Appreciation for the cartoon is not specific to Auburn, however. Shortly after Lauren Faust became the creative director of the show in 2010, a large fan base of 18 to 24 year olds developed on 4chan, a popular image board website. Equestria Daily, a website for the brony fandom, recently surpassed 400 million views and now receives more than 175,000 visits a day.

Lowry said he believes Faust’s previous work on popular cartoons like “The Powerpuff Girls” and “Foster’s Home for Imaginary Friends” attracted the older audience.

“Nostalgia for old Nickelodeon and Cartoon Network shows drew me to the show,” Lowry said. As a kid he watched “Courage the Cowardly Dog,” “Dexter’s Laboratory,” and “Ed, Edd n Eddy,” the writers of which now contribute to “My Little Pony: Friendship is Magic.”

The Brony Club may seem like a simple fan club, but it has become much more than that. “In general the fandom abides by the teachings of the show: to love and tolerate, that friendship is magic and friends are family,” Lowry said.

Lowry’s brony friendships now stretch beyond Auburn. Through blogs and chatrooms he regularly chats with hundreds of other fans. He has developed close friendships with a group of approximately 20 other bronies around the country. The group keeps in touch regularly and has met up at twice at a brony convention called Bronycon.

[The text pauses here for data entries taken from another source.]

(* ===== verification/FirmwareBoot.v ===== *)
(** * The ROM boot probe (src/FirmwareBoot.hpp)

    [probeWithAction] opens the register window of the MAC, stops the host
    interface, lays out the firmware-download queues, starts the embedded
    processor, runs an action when its ROM reports ready, and undoes every
    stage it reached. *)

From stdpp Require Import gmap.
From S2P Require Import Prelude Prog.
From S2P Require Import Device.

Inductive Status :=
| notRun | unsafeCommand | invalidRead | writeFailed | timeout | staleReady | romError | ready | cleanupFailed.
#[export] Instance Status_eq_dec : EqDecision Status. Proof. solve_decision. Defined.

Definition statusName (s : Status) : string :=
  match s with
  | notRun => "NOT_RUN" | unsafeCommand => "BOOT_UNSAFE_COMMAND"
  | invalidRead => "BOOT_INVALID_READ" | writeFailed => "BOOT_WRITE_FAILED"
  | timeout => "BOOT_TIMEOUT" | staleReady => "BOOT_STALE_READY" | romError => "ROM_REPORTED_ERROR"
  | ready => "ROM_H2C_READY" | cleanupFailed => "BOOT_CLEANUP_FAILED"
  end.

Definition allowed32 (a : Z) : bool :=
  ((0x9040 <=? a) && (a <=? 0x9068) && (Z.land a 3 =? 0)) ||
  bool_decide (a ∈ [8; 0x88; 0x160; 0x164; 0x168; 0x16c; 0x1e0;
    0x1f4; 0x1f8; 0xc00; 0x1000; 0x1010; 0x8400; 0x8404;
    0x8a00; 0x8a04; 0x8c08; 0x9008; 0x8c40; 0x8c44; 0x8c4c; 0x8c50]).
Definition invalid (v : Z) : bool := (v =? 0xffffffff) || (v =? 0xdeadbeef).
Definition txChannels : Z := 0x00070f00.
Definition stopChannels : Z := txChannels.
Definition busyChannels : Z := Z.lor txChannels 0x00780003.

Record Result := mkResult {
  status : Status; operationStatus : Status; phase : Z; writes : Z; polls : Z;
  wde : Z; ple : Z; control : Z; dmac : Z; clock : Z; wdeConfig : Z; pleConfig : Z; hfcControl : Z; hfcPages : Z;
  hciBefore : Z; stopBefore : Z; hciPaused : Z; stopPaused : Z; hciAfter : Z; stopAfter : Z; cleanupFailures : Z;
  cleanupClock : Z; cleanupDmac : Z; cleanupClockChecked : bool;
  initialDmac : Z; initialHci : Z; accessDmac : Z; accessClock : Z;
  accessAttempted : bool; accessReady : bool; hciCaptured : bool;
  failureAddress : Z; failureMask : Z; failureExpected : Z; failureActual : Z;
  failureRecorded : bool; attempted : bool; cleanupOK : bool; cpuStopped : bool
}.
#[export] Instance Result_rebuild : Rebuild Result := fun r =>
  mkResult (status r) (operationStatus r) (phase r) (writes r) (polls r) (wde r) (ple r) (control r) (dmac r) (clock r)
    (wdeConfig r) (pleConfig r) (hfcControl r) (hfcPages r) (hciBefore r) (stopBefore r) (hciPaused r) (stopPaused r)
    (hciAfter r) (stopAfter r) (cleanupFailures r) (cleanupClock r) (cleanupDmac r) (cleanupClockChecked r)
    (initialDmac r) (initialHci r) (accessDmac r) (accessClock r) (accessAttempted r) (accessReady r) (hciCaptured r)
    (failureAddress r) (failureMask r) (failureExpected r) (failureActual r) (failureRecorded r) (attempted r)
    (cleanupOK r) (cpuStopped r).
Definition newResult : Result :=
  mkResult notRun notRun 0 0 0 0 0 0 0 0 0 0 0 0 0 0 0 0 0 0 0 0 0 false 0 0 0 0 false false false 0 0 0 0 false false false false.

Section boot.
Context {X : Type}.
(** The result, the locals [hci] and [stop], and what the action returned. *)
Record BState := mkB { res : Result; hciWord : Z; stopWord : Z; acted : option X }.
Definition B (A : Type) : Type := M Device BState A.
Definition onR (f : Result -> Result) : B unit :=
  modify (fun s => mkB (f (res s)) (hciWord s) (stopWord s) (acted s)).
Definition setSt (st : Status) : B unit := onR (fun r => r <| status := st |>).
Definition setPhase (n : Z) : B unit := onR (fun r => r <| phase := n |>).
Definition getR : B Result := gets res.
(** [if (!c) { r.status = st; break; }] *)
Definition orStop (c : B bool) (st : Status) : B unit :=
  b ← c; if (b : bool) then mret tt else setSt st;; brk.

(** [matches]: the first mismatch is recorded. *)
Definition recordMismatch (a v m e : Z) (r : Result) : Result :=
  r <| failureRecorded := true |> <| failureAddress := a |> <| failureMask := m |> <| failureExpected := e |>
    <| failureActual := v |>.
Definition matches (a v m e : Z) : B bool :=
  if negb (invalid v) && (Z.land v m =? e) then mret true
  else onR (fun r => if failureRecorded r then r else recordMismatch a v m e r);; mret false.

Definition countWrite : B unit := onR (fun r => r <| writes := u32 (writes r + 1) |>).
Definition wr (a v : Z) : B bool :=
  countWrite;;
  ok ← dcall (Write32 bootW a v);
  if negb ok then setSt writeFailed;; mret false else mret true.
Definition rm (a m v : Z) : B bool :=
  old ← read32 a;
  if invalid old then setSt invalidRead;; mret false else wr a (Z.lor (Z.ldiff old m) v).

(** [poll]; [store] is the member [last] refers to. *)
Definition pollTurn (a m wanted limit start : Z) (store : Z -> Result -> Result) : B (option bool) :=
  now ← nowUs;
  if (now <? start) || (limit <=? now - start) then setSt timeout;; mret (Some false) else
  last ← read32 a;
  onR (fun r => (store last r) <| polls := u32 (polls r + 1) |>);;
  if invalid last then setSt invalidRead;; mret (Some false) else
  if Z.land last m =? wanted then mret (Some true) else
  pauseUs 50;; mret None.
Definition poll (a m wanted limit : Z) (store : Z -> Result -> Result) : B bool :=
  start ← nowUs;
  out ← for_loop 0 (limit / 50 + 1) (fun _ => pollTurn a m wanted limit start store);
  match out with Some b => mret b | None => setSt timeout;; mret false end.

(** ** The stages, lines of the [do ... while(false)] block *)

Definition openAccess : B unit :=
  onR (fun r => r <| accessAttempted := true |>);;
  must (wr 0x8400 0x60440000);;
  d ← read32 0x8400; onR (fun r => r <| accessDmac := d |>);;
  orStop (matches 0x8400 d 0xffffffff 0x60440000) writeFailed;;
  must (wr 0x8404 0x00040000);;
  c ← read32 0x8404; onR (fun r => r <| accessClock := c |>);;
  orStop (matches 0x8404 c 0xffffffff 0x00040000) writeFailed;;
  onR (fun r => r <| accessReady := true |>);;
  h ← read32 0x1000; st ← read32 0x1010;
  modify (fun s => mkB (res s) h st (acted s));;
  orStop (mret (negb (invalid h || invalid st))) invalidRead;;
  onR (fun r => r <| hciBefore := h |> <| stopBefore := st |> <| hciCaptured := true |>).

Definition pauseHost : B unit :=
  setPhase 1;;
  s ← get;
  must (wr 0x1000 (Z.ldiff (hciWord s) 0x2800) &&> wr 0x1010 (Z.lor (stopWord s) stopChannels));;
  must (poll 0x101c busyChannels 0 2000 (fun _ r => r));;
  h ← read32 0x1000; st ← read32 0x1010;
  onR (fun r => r <| hciPaused := h |> <| stopPaused := st |>);;
  orStop (matches 0x1000 h 0x2800 0 &&> matches 0x1010 st stopChannels stopChannels) writeFailed.

Definition quotaFor (i : Z) : Z := if i =? 2 then 16 else if i =? 3 then 48 else 0.

Definition layOut : B unit :=
  setPhase 2;;
  must (rm 0x8400 0x04800000 0 &&> rm 0x8404 0x04800000 0x04800000);;
  must (rm 0x8c08 0x1fff3f03 0 &&> rm 0x9008 0x1fff3f03 0x00400801);;
  must (wr 0x8c40 0 &&> wr 0x8c44 48 &&> wr 0x8c4c 0 &&> wr 0x8c50 0);;
  for_each 0 11 (fun i => let q := quotaFor i in must (wr (0x9040 + i * 4) (Z.lor q (Z.shiftl q 16))));;
  must (rm 0x8400 0x04800000 0x04800000).

Definition startEngines : B unit :=
  setPhase 3;;
  must (poll 0x8d00 3 3 2000 (fun v r => r <| wde := v |>) &&> poll 0x9100 3 3 2000 (fun v r => r <| ple := v |>));;
  setPhase 4;;
  must (rm 0x8a00 9 0 &&> wr 0x8a04 (Z.shiftl 40 16) &&> rm 0x8a00 0xc00 0 &&> rm 0x8a00 9 8);;
  a ← read32 0x8c08; b ← read32 0x9008; c ← read32 0x8a00; d ← read32 0x8a04;
  onR (fun r => r <| wdeConfig := a |> <| pleConfig := b |> <| hfcControl := c |> <| hfcPages := d |>);;
  orStop (matches 0x8c08 a 0x1fff3f03 0 &&> matches 0x9008 b 0x1fff3f03 0x00400801 &&>
          matches 0x8a00 c 0xc09 8 &&> matches 0x8a04 d 0xffffffff (Z.shiftl 40 16)) invalidRead.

Steers uses the Brony Club as a chance to relax and de-stress. “The club has been a fantastic experience,” Steers said. “It gets to that point in the week, and you can just show up to the meeting and joke around and chill.”

Although the club may be less mainstream than your average Auburn organization, many Auburn students appreciate the diversity. “I think its cool that students create organizations like the Brony Club. It gives Auburn the quirkiness it needs,” said Emily Kearley, Auburn senior.